After your play session, give your cat her dinner. Eating after play helps fulfill that little tiger living in your cat who needs to eat after her evening hunt. Try to do this as close to bedtime as possible so that she can go to sleep with a full, happy tummy. 

Step 3: Ignore Them

Now this is the really hard part. You have to ignore your cat when she wakes you up! Any kind of attention from you—whether you talk to her, snuggle her, or give in and give her a treat—will only reward unwanted behavior. Do everything you can to stay still and quiet. Eventually, your cat should learn to do the same. 

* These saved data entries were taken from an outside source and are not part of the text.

(** * go-todo-app: the in-memory task store and its HTTP dispatcher

    A shallow embedding of [models/task.go], [handlers/api.go] and the
    routing closures of [main.go], followed by the properties of the store
    and of the dispatcher.

    Every method of [TodoApp] runs its whole body under the store's
    [sync.RWMutex] ([Lock] for the writers, [RLock] for [GetTasks]), so a
    method call is one atomic transition of the store and is modelled as a
    function from the state before the call to the result and the state
    after it. *)

From Stdlib Require Import ZArith String Ascii List Lia Bool.
From stdpp Require Import base option list gmap sets strings.

Local Open Scope Z_scope.

(** ** Go's [int] *)

Module GoInt.

(** [int] is 64 bits wide on the platforms the server is built for
    ([strconv.IntSize]). *)
Definition intSize : Z := 64.
Definition minInt : Z := - 2 ^ (intSize - 1).
Definition maxInt : Z := 2 ^ (intSize - 1) - 1.

Definition in_range (z : Z) : bool := (minInt <=? z) && (z <=? maxInt).

(** Signed arithmetic wraps around silently: the result is the
    representative in [minInt .. maxInt] modulo [2 ^ intSize]. *)
Definition wrap (z : Z) : Z := (z - minInt) mod 2 ^ intSize + minInt.

(** [n++] *)
Definition incr (n : Z) : Z := wrap (n + 1).

End GoInt.

(** ** models/task.go *)

Module Store.

Record Task := mkTask {
  ID : Z;
  Title : string;
  Completed : bool
}.

(** The [mutex] field carries no data; see the header. *)
Record TodoApp := mkTodoApp {
  tasks : list Task;
  nextID : Z
}.

Definition NewTodoApp : TodoApp :=
  {| tasks := []; nextID := 1 |}.

Definition AddTask (app : TodoApp) (title : string) : Task * TodoApp :=
  let task := {| ID := nextID app; Title := title; Completed := false |} in
  (task, {| tasks := tasks app ++ [task]; nextID := GoInt.incr (nextID app) |}).

(** At this level a slice is the list of its elements, and the copy that
    [GetTasks] builds is that list; module [Slices] below keeps the backing
    arrays apart. *)
Definition GetTasks (app : TodoApp) : list Task * TodoApp :=
  (tasks app, app).

(** [for i := range ts { if ts[i].ID == id { ...; return true } }]: the index
    at which the loop body fires, counting from [i]. *)
Fixpoint range_find (id : Z) (ts : list Task) (i : nat) : option nat :=
  match ts with
  | [] => None
  | t :: ts' => if ID t =? id then Some i else range_find id ts' (S i)
  end.

(** [t.Completed = !t.Completed] *)
Definition flip (t : Task) : Task :=
  {| ID := ID t; Title := Title t; Completed := negb (Completed t) |}.

Definition ToggleTask (app : TodoApp) (id : Z) : bool * TodoApp :=
  match range_find id (tasks app) 0 with
  | Some i => (true, {| tasks := alter flip i (tasks app); nextID := nextID app |})
  | None => (false, app)
  end.

(** [append(app.tasks[:i], app.tasks[i+1:]...)] *)
Definition DeleteTask (app : TodoApp) (id : Z) : bool * TodoApp :=
  match range_find id (tasks app) 0 with
  | Some i =>
      (true, {| tasks := take i (tasks app) ++ drop (S i) (tasks app);
                nextID := nextID app |})
  | None => (false, app)
  end.

#[global] Instance Task_eq_dec : EqDecision Task.
Proof. solve_decision. Defined.

(** The number of positions at which two collections differ. *)
Definition changed (l l' : list Task) : nat :=
  length (filter (fun p => p.1 <> p.2) (zip l l')).

(** The IDs of the live tasks, in collection order and as a set. *)
Definition ids (app : TodoApp) : list Z := ID <$> tasks app.
Definition live_ids (app : TodoApp) : gset Z := list_to_set (ids app).

End Store.

Import Store.

(** ** Runs of the store

    The writers, as a client can call them in sequence. [exec] runs a
    sequence of calls; [issued] logs the IDs that the [AddTask] calls of the
    run hand out, in order. *)

Module Runs.

Inductive op :=
| Create (title : string)
| Toggle (id : Z)
| Delete (id : Z).

Definition step (app : TodoApp) (o : op) : TodoApp :=
  match o with
  | Create title => (AddTask app title).2
  | Toggle id => (ToggleTask app id).2
  | Delete id => (DeleteTask app id).2
  end.

Definition issued_by (app : TodoApp) (o : op) : list Z :=
  match o with
  | Create title => [ID (AddTask app title).1]
  | _ => []
  end.

Definition exec (os : list op) (app : TodoApp) : TodoApp := foldl step app os.

Fixpoint issued (os : list op) (app : TodoApp) : list Z :=
  match os with
  | [] => []
  | o :: os' => issued_by app o ++ issued os' (step app o)
  end.

Definition is_create (o : op) : bool :=
  match o with Create _ => true | _ => false end.

(** The number of [AddTask] calls in a run. *)
Definition creates (os : list op) : nat := length (filter is_create os).

Definition is_delete (o : op) : bool :=
  match o with Delete _ => true | _ => false end.

(** The titles a run creates tasks with, in order. *)
Definition created_titles (os : list op) : list string :=
  omap (fun o => match o with Create title => Some title | _ => None end) os.

(** What holds of the store once [n] tasks have been created, whatever was
    toggled or deleted in between. *)
Definition inv (n : Z) (app : TodoApp) : Prop :=
  nextID app = GoInt.wrap (1 + n) /\
  Forall (fun t => 1 <= ID t <= n) (tasks app) /\
  NoDup (ids app).

(** [k] rounds of "create a task, delete it again", for a store whose
    counter stands at [from]. *)
Fixpoint churn (k : nat) (from : Z) : list op :=
  match k with
  | O => []
  | S k' => Create "" :: Delete from :: churn k' (from + 1)
  end.

End Runs.

Import Runs.

(** ** Slices and their backing arrays

    The same four methods with Go's slices made explicit: a slice is a
    header (array, offset, length, capacity) over a backing array in the
    heap, [append] writes in place while the capacity lasts, the element
    writes of [ToggleTask] and the shifting of [DeleteTask] mutate the
    backing array, and [GetTasks] allocates. This is the level at which a
    caller could share storage with the store. *)

Module Slices.

Definition loc := nat.

Record slice := mkSlice {
  arr : loc;
  off : nat;
  len : nat;
  cap : nat
}.

Abbreviation heap := (gmap loc (list Task)).

Record TodoApp := mkTodoApp {
  tasks : slice;
  nextID : Z
}.

(** The store object together with the heap it lives in. *)
Record state := mkState {
  app : TodoApp;
  mem : heap
}.

(** The zero value of [Task]. *)
Definition zero : Task := {| ID := 0; Title := ""; Completed := false |}.
(** C6 (amended): rendering a result is a function of the payload that keeps
    count and order.  On the load page a document with N chunks is shown as N
    chunk blocks, the k-th block being made from the k-th chunk alone, and a
    document without a chunk list is shown with no block.  Of the fields of a
    chunk, whether its metadata is there or not: an absent [chunk_id] is
    replaced by the position of the chunk (counted from 0 in the key, from 1
    in the heading), an absent [content] by the text under [text] (by nothing
    when that is absent too), and an absent [page_number], [word_count] or
    [page_range] adds nothing to the block.  An absent field of the document
    information is shown as N/A.  On the parse page a document that carries
    its content list of N items is shown as N blocks in the same order; an
    item without [type] is shown as text, an absent [page], [content_type],
    [title] or [content] adds nothing to the block, an item without metadata
    has no footer, and an absent entry of the footer leaves its label with
    nothing after it.  An absent [file_type] of the document is replaced by
    the file type of the form; its other absent entries are left empty. *)
Theorem C6_rendering_keeps_count_and_order
    (s : LoadFile.State) (lc : LoadFile.LoadedContent) (l : list LoadFile.Chunk)
    (p : ParseFile.State) (pc : ParseFile.ParsedContent) (its : list ParseFile.Item)
    (Htab : LoadFile.activeTab s = "preview")
    (Hlc : LoadFile.loadedContent s = Some lc) (Hl : LoadFile.chunks lc = Some l)
    (Hpc : ParseFile.parsedContent p = Some pc) (Hits : ParseFile.items pc = Some its) :
  (* the load page: count and order *)
  LoadFile.renderRightPanel s
    = React.Painted (LoadFile.Preview (LoadFile.renderInfo lc) (LoadFile.renderChunks lc))
  /\ List.length (LoadFile.renderChunks lc) = List.length l
  /\ (forall k chunk, nth_error l k = Some chunk ->
        nth_error (LoadFile.renderChunks lc) k = Some (LoadFile.renderChunk chunk k))
  /\ (forall lc', LoadFile.chunks lc' = None -> LoadFile.renderChunks lc' = [])
  (* the load page: a chunk without metadata *)
  /\ (forall k chunk, LoadFile.metadata chunk = None ->
        LoadFile.renderChunk chunk k
        = {| LoadFile.key := Js.ofZ (Z.of_nat k);
             LoadFile.heading := "分块 " ++ Js.ofZ (Z.of_nat k + 1);
             LoadFile.details := "";
             LoadFile.body := React.orString (LoadFile.content chunk)
                                (React.child (LoadFile.text chunk)) |})
  (* the load page: each absent field of a chunk *)
  /\ (forall k chunk, LoadFile.chunkMeta LoadFile.chunk_id chunk = None ->
        LoadFile.key (LoadFile.renderChunk chunk k) = Js.ofZ (Z.of_nat k)
        /\ LoadFile.heading (LoadFile.renderChunk chunk k)
           = ("分块 " ++ Js.ofZ (Z.of_nat k + 1)
              ++ React.andNumber (LoadFile.chunkMeta LoadFile.page_number chunk)
                   (fun n => "(页 " ++ Js.ofZ n ++ ")"))%string)
  /\ (forall k chunk, LoadFile.chunkMeta LoadFile.page_number chunk = None ->
        LoadFile.heading (LoadFile.renderChunk chunk k)
        = ("分块 " ++ React.orString (LoadFile.chunkMeta LoadFile.chunk_id chunk)
                        (Js.ofZ (Z.of_nat k + 1)))%string)
  /\ (forall k chunk, LoadFile.chunkMeta LoadFile.word_count chunk = None ->
        LoadFile.details (LoadFile.renderChunk chunk k)
        = React.andString (LoadFile.chunkMeta LoadFile.page_range chunk)
            (fun r => "| 页码范围: " ++ r)%string)
  /\ (forall k chunk, LoadFile.chunkMeta LoadFile.page_range chunk = None ->
        LoadFile.details (LoadFile.renderChunk chunk k)
        = React.andNumber (LoadFile.chunkMeta LoadFile.word_count chunk)
            (fun n => "词数: " ++ Js.ofZ n)%string)
  /\ (forall k chunk, LoadFile.content chunk = None ->
        LoadFile.body (LoadFile.renderChunk chunk k)
        = match LoadFile.text chunk with Some t => t | None => "" end)
  (* the load page: each absent field of the document information *)
  /\ (forall lc',
        (LoadFile.document_type lc' = None ->
           nth_error (LoadFile.renderInfo lc') 0 = Some ("文档类型: ", React.Literal "N/A"))
        /\ (LoadFile.total_pages lc' = None ->
              nth_error (LoadFile.renderInfo lc') 1 = Some ("页数: ", React.Literal "N/A"))
        /\ (LoadFile.total_chunks lc' = None ->
              nth_error (LoadFile.renderInfo lc') 2 = Some ("分块数: ", React.Literal "N/A"))
        /\ (LoadFile.loading_method lc' = None ->
              nth_error (LoadFile.renderInfo lc') 3 = Some ("加载方法: ", React.Literal "N/A"))
        /\ (LoadFile.chunking_method lc' = None ->
              nth_error (LoadFile.renderInfo lc') 4 = Some ("分块方法: ", React.Literal "N/A"))
        /\ (LoadFile.timestamp lc' = None ->
              nth_error (LoadFile.renderInfo lc') 5 = Some ("处理日期: ", React.Literal "N/A")))
  (* the parse page: count and order *)
  /\ (exists blocks,
        ParseFile.renderRightPanel p
          = React.Painted (ParseFile.Result (ParseFile.renderInfo p pc) blocks)
        /\ List.length blocks = List.length its
        /\ (forall k item, nth_error its k = Some item ->
              nth_error blocks k = Some (ParseFile.renderItem item k)))
  (* the parse page: each absent field of an item *)
  /\ (forall k item, ParseFile.type item = None ->
        itemLabel item = "文本"
        /\ ParseFile.monospace (ParseFile.renderItem item k) = false
        /\ ParseFile.footer (ParseFile.renderItem item k) = "")
  /\ (forall k item, ParseFile.page item = None ->
        ParseFile.heading (ParseFile.renderItem item k)
        = (itemLabel item ++ " -"
           ++ React.andString (ParseFile.itemMeta ParseFile.content_type item)
                (fun t => " - " ++ t))%string)
  /\ (forall k item, ParseFile.itemMeta ParseFile.content_type item = None ->
        ParseFile.heading (ParseFile.renderItem item k)
        = (itemLabel item ++ " -"
           ++ React.andNumber (ParseFile.page item) (fun n => "页 " ++ Js.ofZ n))%string)
  /\ (forall k item, ParseFile.title item = None ->
        ParseFile.titleLine (ParseFile.renderItem item k) = "")
  /\ (forall k item, ParseFile.content item = None ->
        ParseFile.body (ParseFile.renderItem item k) = "")
  /\ (forall k item, ParseFile.item_metadata item = None ->
        ParseFile.footer (ParseFile.renderItem item k) = "")
  /\ (forall k item m, ParseFile.item_metadata item = Some m ->
        (ParseFile.type item = Some "image" ->
           ParseFile.image_id m = None -> ParseFile.extraction_method m = None ->
           ParseFile.footer (ParseFile.renderItem item k) = "图像ID: , 提取方法: ")
        /\ (ParseFile.type item = Some "table" ->
              ParseFile.table_id m = None -> ParseFile.rows m = None ->
              ParseFile.columns m = None ->
              ParseFile.footer (ParseFile.renderItem item k) = "表格ID: , 行数: , 列数: "))
  (* the parse page: each absent field of the document information *)
  /\ (forall q pc',
        (ParseFile.docMeta ParseFile.file_type pc' = None ->
           nth_error (ParseFile.renderInfo q pc') 0
           = Some ("文件类型: ", React.Literal (ParseFile.fileType q)))
        /\ (ParseFile.docMeta ParseFile.total_pages pc' = None ->
              nth_error (ParseFile.renderInfo q pc') 1 = Some ("总页数: ", React.Literal ""))
        /\ (ParseFile.docMeta ParseFile.parsing_method pc' = None ->
              nth_error (ParseFile.renderInfo q pc') 2 = Some ("解析方法: ", React.Literal ""))
        /\ (ParseFile.docMeta ParseFile.timestamp pc' = None ->
              nth_error (ParseFile.renderInfo q pc') 3 = Some ("时间戳: ", React.Literal ""))).
Proof.
  split; [unfold LoadFile.renderRightPanel; now rewrite Htab, Hlc|].
  split; [unfold LoadFile.renderChunks; rewrite Hl; apply map_length|].
  split; [intros k chunk Hk; unfold LoadFile.renderChunks; rewrite Hl; now apply map_nth|].
  split; [intros lc' Hnone; unfold LoadFile.renderChunks; now rewrite Hnone|].
  split.
  { intros k chunk Hmeta. unfold LoadFile.renderChunk, LoadFile.chunkMeta.
    rewrite Hmeta. cbn [React.orString React.andNumber React.andString].
    now rewrite JsFacts.append_empty_r. }
  split.
  { intros k chunk E. unfold LoadFile.renderChunk. cbn [LoadFile.key LoadFile.heading].
    now rewrite E. }
  split.
  { intros k chunk E. unfold LoadFile.renderChunk. cbn [LoadFile.heading].
    rewrite E. cbn [React.andNumber]. now rewrite JsFacts.append_empty_r. }
  split.
  { intros k chunk E. unfold LoadFile.renderChunk. cbn [LoadFile.details]. now rewrite E. }
  split.
  { intros k chunk E. unfold LoadFile.renderChunk. cbn [LoadFile.details].
    rewrite E. cbn [React.andString]. now rewrite JsFacts.append_empty_r. }
  split.
  { intros k chunk E. unfold LoadFile.renderChunk. cbn [LoadFile.body]. now rewrite E. }
  split.
  { intros lc'. unfold LoadFile.renderInfo. cbn [nth_error].
    repeat split; intros E; now rewrite E. }
  split.
  { exists (React.map ParseFile.renderItem its).
    split; [unfold ParseFile.renderRightPanel; now rewrite Hpc, Hits|].
    split; [apply map_length | intros k item Hk; now apply map_nth]. }
  split.
  { intros k item E. unfold itemLabel, ParseFile.renderItem, ParseFile.hasType.
    cbn [ParseFile.monospace ParseFile.footer]. rewrite E.
    repeat split. now destruct (ParseFile.item_metadata item). }
  split.
  { intros k item E. unfold ParseFile.renderItem, itemLabel. cbn [ParseFile.heading].
    now rewrite E. }
  split.
  { intros k item E. unfold ParseFile.renderItem, itemLabel. cbn [ParseFile.heading].
    rewrite E. cbn [React.andString]. now rewrite JsFacts.append_empty_r. }
  split; [intros k item E; unfold ParseFile.renderItem; cbn [ParseFile.titleLine];
          now rewrite E|].
  split; [intros k item E; unfold ParseFile.renderItem; cbn [ParseFile.body];
          now rewrite E|].
  split; [intros k item E; unfold ParseFile.renderItem; cbn [ParseFile.footer];
          now rewrite E|].
  split.
  { intros k item m E. unfold ParseFile.renderItem, ParseFile.hasType.
    cbn [ParseFile.footer]. rewrite E.
    split; [intros T A B | intros T A B C]; rewrite T; cbn; now rewrite ?A, ?B, ?C. }
  intros q pc'. unfold ParseFile.renderInfo. cbn [nth_error].
  repeat split; intros E; now rewrite E.
Qed.
(** * AI Job Companion: job scoring and scrape orchestration

    A shallow embedding of the two services of the backend that carry the
    algorithmic design,

    - [JobScoringService] (jobs/job-scoring.service.ts), together with the
      batch entry point [JobsService.scoreJobs] and
      [JobsService.upsertFromScraper] (jobs/jobs.service.ts);
    - [ScrapersService] (scrapers/scrapers.service.ts),

    and the properties of them that the design document states.

    Conventions of the embedding.

    - JavaScript strings are Rocq strings, that is sequences of 8-bit
      characters; the string primitives ([toLowerCase], [trim], [split],
      [includes]) are the JavaScript ones on ASCII text.
    - JavaScript numbers are exact: integers are [Z] or [nat], the other
      scores are rationals [Q].  Rounding errors of IEEE doubles are not
      modelled there; the module [Binary64] holds the scoring methods once
      more with the arithmetic of doubles, and the property of the weighted
      sum is stated of it.
    - Code that can throw returns an [outcome]; asynchronous, stateful code
      lives in the monad [M], a state monad over the [World] whose results
      are outcomes.  A state change made before a throw stays made, as in
      JavaScript.  Promises that run concurrently run one after the other
      here, and the clock stands still during a call.
    - What the platform supplies ([JSON.parse], and whether a Prisma call
      rejects) is a parameter, the class [Platform].
    - Logging ([Logger], [console.error]) is left out. *)

From Stdlib Require Import ZArith QArith Qround Qminmax Lia Lqa.
From Stdlib Require Import String Ascii List DecimalString.
From Stdlib Require Import DecimalZ DecimalPos Permutation.
From Stdlib Require Import Qpower Qabs.
From stdpp Require Import base gmap strings list.
Import ListNotations.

Getting a Cat to Sleep Through the Night

Getting your cat to sleep through the night will take time and patience. The most important thing you can do to speed up the process is establish a routine and stick to it! It will take some adjusting for both of you, but after a while, your extra effort is sure to pay off. 

I know a lot about cats, but I’m not a veterinarian. Please don’t take any of the statements I give as medical advice and do always consult your trusted vet, especially if your cat is experiencing behavioral or physical challenges.